After the tower arrived, the powder coat stripping began. I only got one can of aircraft paint stripper to try as a test. It turns out it works pretty well. It seems if you spray it on, let it sit for 15-30 min and then spray it again it really works well. Too bad I just sprayed the entire tower once and ran out of stripper. After letting the stripper soak for a while we carried it into the garage as it's getting dark fast these days and started removing the old powder coat. It turns out, bending a razor blade in the curvature of the tower and putting it into a set of needle nose vice grips works pretty well. We got about half the tower stripped in a few hours. I know it would be wwwaaayyyy easier if I would have bought a couple more cans of paint stripper or gasket remover as a second heavy coat turns the powder coat into a rubbery coating that peels right off instead of scraping off. Tomorrow I'm coming home prepared with a few more cans and its game on.
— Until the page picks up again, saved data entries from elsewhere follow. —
Lemma dl_fields (m := nvm dl_sbi) :
  Pi.nova_ino m gc_pi = 40 /\ Pi.log_head m gc_pi = 4096 * 5 /\ Pi.log_tail m gc_pi = 4096 * 5 + 128 /\
  Pi.i_blk_type m gc_pi = 0 /\ Pi.i_size m gc_pi = 0 /\ page_next m (65536 + 4096 * 5) = 4096 * 6 /\
  page_next m (65536 + 4096 * 6) = 4096 * 7 /\ page_next m (65536 + 4096 * 7) = 4096 * 8 /\ page_next m (65536 + 4096 * 8) = 0.
Proof. vm_compute. split_and!; reflexivity. Qed.

Lemma dl_geometry : virt_addr dl_sbi = 65536 /\ num_blocks dl_sbi = 20 /\ cpus dl_sbi = 2.
Proof. vm_compute. split_and!; reflexivity. Qed.

Lemma dl_items_read : dir_items (Z.to_nat (4096 * num_blocks dl_sbi)) dl_sbi (4096 * 5 + 128) (4096 * 5) = Some ([], dl_names_items).
Proof. vm_compute. reflexivity. Qed.

Lemma dl_dir_log : dir_log dl_sbi gc_pi [] dl_names_items [4096 * 6; 4096 * 7; 4096 * 8].
Proof.
  destruct dl_fields as (_ & F2 & F3 & _ & _ & N0 & N1 & N2 & N3). destruct dl_geometry as (Ev & En & _).
  split; rewrite ?F2, ?F3, ?Ev.
  - exact dl_items_read.
  - repeat split; try (vm_compute; (discriminate || reflexivity)); intros; discriminate.
  - change (names dl_names_items) with [[99]; [97; 98]; [97; 98]; [100]]. intros s s'. rewrite !elem_of_cons.
    intros Hs Hs' Hh. destruct Hs as [->|[->|[->|[->|Hx]]]]; [..|exfalso; exact (not_elem_of_nil _ Hx)];
      (destruct Hs' as [->|[->|[->|[->|Hx]]]]; [..|exfalso; exact (not_elem_of_nil _ Hx)]);
      (reflexivity || (vm_compute in Hh; discriminate Hh)).
  - discriminate.
  - split; [|rewrite En; vm_compute; lia]. change (BLOCK_OFF (4096 * 5 + 128)) with (4096 * 5). cbn [linked]. rewrite Ev.
    change (nova_get_block 65536 (4096 * 5)) with (65536 + 4096 * 5). change (nova_get_block 65536 (4096 * 6)) with (65536 + 4096 * 6).
    change (nova_get_block 65536 (4096 * 7)) with (65536 + 4096 * 7). change (nova_get_block 65536 (4096 * 8)) with (65536 + 4096 * 8).
    rewrite N0, N1, N2, N3. split_and!; (reflexivity || discriminate).
  - repeat constructor.
Qed.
After it's stripped it's time for the cutting and welding. I figured out I can lose about 9 inches of front to rear spacing if I knock 6 inches off each leg. It will also keep me within 1 inch of the current Monster tower height which seems to be about right. That means I need to lose another 11 inches by cutting off the old tabs and welding in the new connectors that Luke and Brett at Star One hooked me up with! That should get the front and rear hoop angles right. I'll have the fabricators tack them in while everything is one the boat before removing for the real welds. After that is comes back off the boat for polishing. I figure I'll leave it on the boat for a quick lake test first!
Not too bad of finish for not seeing any polishing yet...
Next, I cut off the old tabs with the Sawzall and ground down the welds.
Well another good night working on the tower. I got all four tabs cut off and the welds ground off with the air grinder. I also got all four of the leg inserts ground out with the angle grinder. They are pretty nice inserts. The guy whole sold me the tower conveniently forgot to tell me that one of the shipping studs is snapped off in the end of one of the inserts. The other one still has the shipping stud stuck in it and I can't get it out. I broke off an easy out in the snapped off stud tonight so I figured I'd leave them both for the machine shop to get out. Has anyone ever had an easy out actually work? Lol I have but it feels like it’s 10% of the time! I even heated the insert up with the torch and it still snapped off.
The air grinder did a nice job taking the welds off. I then hit the grinder marks with an 80 grit sanding wheel and then hit the area on the tubing with the wire wheel in the cordless drill. The welds are slowly starting to disappear. I have a lot more sanding before I can bust out the polisher, but I'm getting there. I cleaned up the remaining powder coat and loaded the tower in the truck so I'm ready to go get it cut and welded up on Monday.
Here's pics of the progress....
No more tabs!
Inserts out. Now I can take 6 inches off each leg and have the shop re-weld the inserts back in.
After getting the tower back from the fabricator I mocked it all up on the boat. I need to lose about another 15 inches off the front hoop legs to meet my current mounts. I think it looks pretty good matching up with the current mounts.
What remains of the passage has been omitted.